### Data for analysis
☆ ☆ ☆ ☆

(* ===== verification/GroupCommit.v ===== *)
(** * Group commit (crates/engine/src/group_commit.rs)

    A committing connection enqueues its encoded log records; the leader drains a bounded prefix
    of the queue, appends it to storage as one batch, publishes each member's pending versions at
    that member's commit LSN (or rolls all of them back), and hands out the results.  Each
    definition is one critical section of the code: the coordinator's mutex, the storage call and
    the store's write lock are taken separately, so other connections run between them. *)

From S2P Require Import Prelude Text StorageTypes EngineTypes Wal MvccStore.

Definition MAX_BATCH_RECORDS : Z := 1024.

Record Member := mkMember {
  m_owner : Z;
  m_records : list WalRecord;
  m_result : option (Result EngineStatus Z);
  m_done : bool
}.

(** [Inner] with the two counters of [GroupCommit]. *)
Record GroupCommit := mkGC {
  queue : list Z;
  members : gmap Z Member;
  leader_active : bool;
  next_id : Z;
  batches : Z;
  commits : Z
}.

Definition GroupCommit_new : GroupCommit := mkGC [] ∅ false 1 0 0.

Definition metrics (g : GroupCommit) : Z * Z := (batches g, commits g).

(** The first critical section of [commit]: enqueue, and lead when nobody does. *)
Definition enqueue (o : Z) (records : list WalRecord) (g : GroupCommit) : GroupCommit * (Z * bool) :=
  let id := next_id g in
  let am_leader := negb (leader_active g) in
  (mkGC (queue g ++ [id]) (<[id := mkMember o records None false]> (members g)) true (id + 1)
     (batches g) (commits g), (id, am_leader)).

(** [members[&id].records.len()]: the queue holds ids of members only. *)
Definition member_len (g : GroupCommit) (id : Z) : Z :=
  match members g !! id with Some m => zlen (m_records m) | None => 0 end.

(** The prefix of the queue to flush together: at least one member, then up to the cap. *)
Fixpoint take_batch (g : GroupCommit) (q : list Z) (nrec : Z) (first : bool) : list Z :=
  match q with
  | [] => []
  | id :: q =>
      let len := member_len g id in
      if negb first && (MAX_BATCH_RECORDS <? nrec + len) then []
      else id :: take_batch g q (nrec + len) false
  end.

Definition with_queue (q : list Z) (g : GroupCommit) : GroupCommit :=
  mkGC q (members g) (leader_active g) (next_id g) (batches g) (commits g).

Definition drain_batch (g : GroupCommit) : GroupCommit * list Z :=
  let batch := take_batch g (queue g) 0 true in
  (with_queue (drop (length batch) (queue g)) g, batch).

(** What [flush_batch] gathers: the records and, per member, its id, owner and length. *)
Definition gather (g : GroupCommit) (batch : list Z) : list WalRecord * list (Z * Z * Z) :=
  let ms := omap (λ id, (λ m, (id, m)) <$> members g !! id) batch in
  (concat ((λ im, m_records im.2) <$> ms),
   (λ im, (im.1, m_owner im.2, zlen (m_records im.2))) <$> ms).

Definition count_batch (g : GroupCommit) : GroupCommit :=
  mkGC (queue g) (members g) (leader_active g) (next_id g) (batches g + 1) (commits g).
Definition count_commits (n : Z) (g : GroupCommit) : GroupCommit :=
  mkGC (queue g) (members g) (leader_active g) (next_id g) (batches g) (commits g + n).

(** [resolve]: fills in the results of members that are still waiting. *)
Definition resolve (results : list (Z * Result EngineStatus Z)) (g : GroupCommit) : GroupCommit :=
  mkGC (queue g)
    (foldl (λ ms '(id, r),
              alter (λ m, mkMember (m_owner m) (m_records m) (Some r) true) id ms)
           (members g) results)
    (leader_active g) (next_id g) (batches g) (commits g).

(** The end of the leader's round: give up the lead when the queue is empty. *)
Definition relinquish (g : GroupCommit) : GroupCommit * bool :=
  if bool_decide (queue g = [])
  then (mkGC (queue g) (members g) false (next_id g) (batches g) (commits g), true)
  else (g, false).

(** The last critical section of [commit]: take one's own result once it is there. *)
Definition collect (id : Z) (g : GroupCommit) : GroupCommit * option (Result EngineStatus Z) :=
  match members g !! id with
  | Some m =>
      if m_done m
      then (mkGC (queue g) (delete id (members g)) (leader_active g) (next_id g) (batches g)
              (commits g), m_result m)
      else (g, None)
  | None => (g, None)
  end.

(** [quiesce] returns in such a state. *)
Definition quiesced (g : GroupCommit) : bool :=
  negb (leader_active g) && bool_decide (queue g = []).

Section Publish.
Context {VI : Type} `{!VectorIndexOps VI} {SelectStmt : Type}.
Abbreviation Store := (Store VI SelectStmt).

(** The commit LSN of each member: the last record of its slice of [first ..]. *)
Fixpoint commit_lsns (first acc : Z) (ms : list (Z * Z * Z)) : list (Z * Z * Z) :=
  match ms with
  | [] => []
  | (id, o, n) :: ms => (id, o, first + (acc + n) - 1) :: commit_lsns first (acc + n) ms
  end.

(** The store's critical section after a durable append whose last LSN is [last_lsn]. *)
Definition publish (last_lsn : Z) (ms : list (Z * Z * Z)) (s : Store)
    : Store * list (Z * Result EngineStatus Z) :=
  let total := foldr (λ m n, m.2 + n) 0 ms in
  let first := last_lsn - total + 1 in
  let stamped := commit_lsns first 0 ms in
  let s := foldl (λ s '(_, o, l), finalize_owner o l s) s stamped in
  let max_lsn := match last stamped with Some (_, _, l) => l | None => 0 end in
  let s := if committed_lsn s <? max_lsn then with_committed max_lsn s else s in
  (s, (λ m, (m.1.1, Ok m.2)) <$> stamped).

(** The store's critical section after a failed append. *)
Definition abort_batch (e : StorageError) (ms : list (Z * Z * Z)) (s : Store)
    : Store * list (Z * Result EngineStatus Z) :=
  (foldl (λ s '(_, o, _), rollback_owner o s) s ms,
   (λ m, (m.1.1, Err (commit_error e))) <$> ms).

(** [flush_batch] without interruption, over a backend's [append_wal]. *)
Definition flush_batch {B} (append_wal : list WalRecord → Comp B StorageError Z) (batch : list Z)
    (b : B) (s : Store) (g : GroupCommit) : B * Store * GroupCommit :=
  let '(all, ms) := gather g batch in
  let g := count_batch g in
  match append_wal all b with
  | (b, Ok last_lsn) =>
      let g := count_commits (zlen ms) g in
      let '(s, results) := publish last_lsn ms s in (b, s, resolve results g)
  | (b, Err e) =>
      let '(s, results) := abort_batch e ms s in (b, s, resolve results g)
  end.

End Publish.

☆ ☆ ☆ ☆

### Try it
The string "that" appears on how many lines of the records? State the number alone.

### Solved exercise
2